Testing & Assessment

Key Takeaways
  • Velocity of propagation is the speed at which an electromagnetic signal moves along a transmission line relative to the speed of light in free space.
  • The conductor defines the boundary conditions and return path; the dielectric and geometry define where the field exists.
  • The dominant variables of cable performance regarding velocity of propagation are dielectric constant, field geometry, and return-path structure.

The speed of light in a vacuum is an accepted, incontrovertible truth of our universe, but the velocity of signal propagation down a cable is not. If low-latency systems are the key, then optimizing parameters in electrical signal cable applications is paramount. For the application engineer, looking to determine what combination of wires, insulation, geometries, and shielding yield the best performance is also important. In this article, we review the concept of velocity of propagation, where it impacts system design, and the practical design factors for cable constructions.
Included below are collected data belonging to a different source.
(** A search whose query is long enough, on an index that answers with fewer than
    2^32 rows none of which is cut inside a character, returns one table for each kind of
    entity found, in any order; the table of a kind holds the first [limit] rows of that
    kind in the order of the index, its count is their number, and the total is the
    number of matches of all tables. *)
Theorem search_exact config query rows f :
  let term := str_trim (search_query_query query) in
  let limit := search_limit config (search_query_limit query) in
  term ≠ EmptyString → search_min_query_length config ≤ Z.of_nat (String.length term) →
  fetch_all (search_statement limit) [fts_query config term] = inr rows →
  Z.of_nat (length rows) < 2 ^ 32 →
  (∀ row, row ∈ rows → search_match config (search_row row) = Ok (f row)) →
  ∃ (groups : gmap string (list SearchMatch)) response,
    search config query = Ok response ∧
    response_results response = table_results <$> hm_iter groups ∧
    (∀ ty, groups !! ty =
       unless_empty (f <$> take (Z.to_nat limit) (filter (λ row, sr_entity_type (search_row row) = ty) rows))) ∧
    (∀ table, table ∈ response_results response → table_count table = Z.of_nat (length (table_matches table))) ∧
    response_total response = Z.of_nat (sum_list_with (λ table, length (table_matches table)) (response_results response)).
Proof.
  intros term limit Hterm Hmin Hrows Hlen Hf.
  destruct (rows_found config limit f rows [] (∅, ∅) (found_nothing limit f)) as (groups & Hg & [_ Hm Ht]);
    [done|apply search_limit_nonneg|done|]. simpl in Hm, Ht.
  exists groups.1. eexists. split.
  { unfold search. fold term limit. rewrite (proj2 (String.eqb_neq _ _) Hterm), (proj2 (Z.ltb_ge _ _) Hmin), Hrows, Hg. done. }
  simpl. split_and!; [done|exact Hm| |].
  - intros table ([ty l] & -> & Hin)%list_elem_of_fmap. simpl. unfold as_u32. rewrite Z.mod_small; [done|].
    rewrite hm_iter_perm in Hin. apply (sum_list_with_in _ (λ e, length e.2)) in Hin. simpl in Hin. lia.
  - rewrite sum_list_fmap. rewrite <- hm_iter_perm in Ht. apply (total_of_counts (hm_iter groups.1) 0). lia.
Qed.

End reads.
What is Velocity of Propagation?

Velocity of propagation is the speed at which an electromagnetic signal moves along a transmission line relative to the speed of light in free space. It is commonly expressed as a velocity factor, such as 66%, 70%, or 85% of c. In practice, this value determines the time delay through a cable, the electrical length of an interconnect, phase matching requirements, and the timing margin available in high-speed digital links, RF systems, phased arrays, radar, and time-critical aerospace networks.

The first-order transmission-line relationship is straightforward. For a low-loss line, phase velocity is approximately:

\(v ≈ \frac{1}{\sqrt{L′C′}}\)

where

  • \(v\) is the velocity of propagation
  • \(L′\) is inductance per unit length, and
  • \(C′\) is capacitance per unit length.

In a homogeneous coaxial or twinaxial cable, this reduces to a dependence on the permeability and permittivity of the material surrounding the conductors. For most cable insulation systems, relative permeability is close to 1, so the controlling variable becomes the effective dielectric constant. This is why the practical approximation is often written as:

\(VF ≈ \frac{1}{\sqrt{ε_{eff}}}\)

where \(ε_{eff}\) is the effective dielectric constant seen by the electric field.

The Conductor Metal is Not the Primary Speed Control

A common misconception is that a signal moves “through” the copper conductor the way current flows through a DC circuit. At RF and fast edge rates, the useful picture is different: the signal energy is carried by the electromagnetic field around and between the conductors. The conductor defines the boundary conditions and return path; the dielectric and geometry define where the field exists.

For that reason, swapping a copper conductor with silver, aluminum, or nickel-plated copper does not normally create a large change in velocity of propagation if the dielectric and geometry are unchanged. The metal’s conductivity primarily affects series resistance and conductor loss. Those losses can alter the propagation constant, but in a good low-loss transmission line, the change in phase velocity is generally a second-order effect compared with dielectric choice.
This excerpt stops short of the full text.